Several years ago I contacted one of my old professors from American University.
We were working on a corporate webinar theme and I thought he’d be a good fit. A published author, an associate (not an adjunct) professor (but without a Ph.D.), he had a lot of real world experience with political communication.
It had been about 10 years, but I could still remember the slide overlays he used in class to stimulate discussion.
Those slides were great back then but today it’s the problem. He has no social media presence.
How can a professor of communication profess to be an expert in teaching the skill if he’s not using the latest tools that are so widely adopted, and in many ways, have turned the idea of (a very weak) communications theory on its head?
They can’t. You cannot teach communications course if you don’t have a clue about social media. Prospective students should avoid their classes. The university should drop you from the program.
“I’m a very private man,” he said to me when I asked him directly about his lack of presence.
You don’t have to share intimate details on Twitter if you choose not to. You do have to understand its impact on communications.
He next sniveled at the idea of having to provide a PowerPoint presentation. It began to dawn on me this wasn’t just a social media problem, it was a generally weak knowledge of common technology that everyone in business uses.
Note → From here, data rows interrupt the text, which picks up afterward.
(* ===== verification/Sha256.v ===== *)
(** * SHA-256: [crypto/sha256]

    The operator hashes ConfigMap data, the credentials in use and rendered specs,
    and keeps the hexadecimal digests in annotations.  The function is that of
    FIPS 180-4 on 32-bit words, written out so that digests evaluate. *)

From S2P Require Import Prelude Go.
From Stdlib Require Import Ascii.
#[local] Open Scope Z_scope.

(** ** 32-bit words *)

Definition add32 (x y : Z) : Z := (x + y) mod 2 ^ 32.
Definition rotr (n x : Z) : Z := Z.lor (Z.shiftr x n) (Z.shiftl x (32 - n) mod 2 ^ 32).
Definition not32 (x : Z) : Z := Z.lxor x (2 ^ 32 - 1).

Definition Ch (x y z : Z) : Z := Z.lxor (Z.land x y) (Z.land (not32 x) z).
Definition Maj (x y z : Z) : Z := Z.lxor (Z.lxor (Z.land x y) (Z.land x z)) (Z.land y z).
Definition Sigma0 (x : Z) : Z := Z.lxor (Z.lxor (rotr 2 x) (rotr 13 x)) (rotr 22 x).
Definition Sigma1 (x : Z) : Z := Z.lxor (Z.lxor (rotr 6 x) (rotr 11 x)) (rotr 25 x).
Definition sigma0 (x : Z) : Z := Z.lxor (Z.lxor (rotr 7 x) (rotr 18 x)) (Z.shiftr x 3).
Definition sigma1 (x : Z) : Z := Z.lxor (Z.lxor (rotr 17 x) (rotr 19 x)) (Z.shiftr x 10).

(** The first 32 bits of the fractional parts of the cube roots of the first 64
    primes, and of the square roots of the first eight. *)
Definition round_constants : list Z :=
  [1116352408; 1899447441; 3049323471; 3921009573; 961987163; 1508970993; 2453635748; 2870763221;
   3624381080; 310598401; 607225278; 1426881987; 1925078388; 2162078206; 2614888103; 3248222580;
   3835390401; 4022224774; 264347078; 604807628; 770255983; 1249150122; 1555081692; 1996064986;
   2554220882; 2821834349; 2952996808; 3210313671; 3336571891; 3584528711; 113926993; 338241895;
   666307205; 773529912; 1294757372; 1396182291; 1695183700; 1986661051; 2177026350; 2456956037;
   2730485921; 2820302411; 3259730800; 3345764771; 3516065817; 3600352804; 4094571909; 275423344;
   430227734; 506948616; 659060556; 883997877; 958139571; 1322822218; 1537002063; 1747873779;
   1955562222; 2024104815; 2227730452; 2361852424; 2428436474; 2756734187; 3204031479; 3329325298].

Definition initial_hash : list Z :=
  [1779033703; 3144134277; 1013904242; 2773480762; 1359893119; 2600822924; 528734635; 1541459225].

(** ** Padding *)

(** [n] as [k] big-endian bytes. *)
Fixpoint be_bytes (k : nat) (n : Z) : list Z :=
  match k with
  | O => []
  | S k => be_bytes k (n / 256) ++ [n mod 256]
  end.

(** A one bit, zeros, and the length in bits as 64 bits. *)
Definition pad (m : list Z) : list Z :=
  let n := Z.of_nat (length m) in
  m ++ 128 :: replicate (Z.to_nat ((55 - n) mod 64)) 0 ++ be_bytes 8 (8 * n mod 2 ^ 64).

(** Big-endian words. *)
Fixpoint words (l : list Z) : list Z :=
  match l with
  | a :: b :: c :: d :: l => ((a * 256 + b) * 256 + c) * 256 + d :: words l
  | _ => []
  end.

(** ** Compression *)

(** The message schedule, last word first. *)
Fixpoint extend (n : nat) (w : list Z) : list Z :=
  match n with
  | O => w
  | S n =>
    let x i := nth i w 0 in
    extend n (add32 (add32 (sigma1 (x 1%nat)) (x 6%nat)) (add32 (sigma0 (x 14%nat)) (x 15%nat)) :: w)
  end.

Definition schedule (block : list Z) : list Z := rev (extend 48 (rev block)).

Definition round (s : list Z) (kw : Z * Z) : list Z :=
  match s with
  | [a; b; c; d; e; f; g; h] =>
    let t1 := add32 (add32 (add32 h (Sigma1 e)) (Ch e f g)) (add32 kw.1 kw.2) in
    let t2 := add32 (Sigma0 a) (Maj a b c) in
    [add32 t1 t2; a; b; c; add32 d t1; e; f; g]
  | _ => s
  end.

Definition compress (s block : list Z) : list Z :=
  zip_with add32 s (foldl round s (zip round_constants (schedule block))).

(** The blocks of sixteen words in order. *)
Fixpoint blocks (fuel : nat) (s l : list Z) : list Z :=
  match fuel with
  | O => s
  | S fuel => match l with [] => s | _ => blocks fuel (compress s (take 16 l)) (drop 16 l) end
  end.

(** [sha256.Sum256], as bytes. *)
Definition Sum256 (data : string) : list Z :=
  let l := words (pad (byte_val <$> bytes data)) in
  concat (be_bytes 4 <$> blocks (length l) initial_hash l).

(** ** Hexadecimal digests *)

(** [fmt.Sprintf("%x", ..)] and [hex.EncodeToString]. *)
Definition hex_digit (n : Z) : ascii :=
  ascii_of_N (Z.to_N (if n <? 10 then 48 + n else 87 + n)).

Definition sha256_hex (data : string) : string :=
  of_bytes (concat ((fun b => [hex_digit (b / 16); hex_digit (b mod 16)]) <$> Sum256 data)).

(** The test vectors of the standard. *)
Example sha256_empty :
  sha256_hex "" = "e3b0c44298fc1c149afbf4c8996fb92427ae41e4649b934ca495991b7852b855".
Proof. vm_compute. reflexivity. Qed.

Example sha256_abc :
  sha256_hex "abc" = "ba7816bf8f01cfea414140de5dae2223b00361a396177a9cb410ff61f20015ad".
Proof. vm_compute. reflexivity. Qed.

Example sha256_two_blocks :
  sha256_hex "abcdbcdecdefdefgefghfghighijhijkijkljklmklmnlmnomnopnopq"
  = "248d6a61d20638b8e5c026930c3e6039a33ce45964ff2167f6ecedd419db06c1".
Proof. vm_compute. reflexivity. Qed.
Now I’m a big fan of theory and every student should have to slug through and summarize 30-page journal articles. It’s hard work, but it does sharpen thinking and writing skills which many ways are synonymous.
Every student should also meet the challenge of statistics classes for developing a scientifically valid survey (I recommend PR pros get an MBA and not an MA because it’ll open so many more doors). But to the point I’m making, I’m not advocating getting away from the core foundations of theory. What I am advocating for, is that if you can’t teach the application in today’s world — the real world — then your value as an educator is significantly lower.
There are 17 professors on my list of PR and marketing professors: theory combined with real-world experience. That’s what students today need.
How many of your professors don’t have a clue about social media?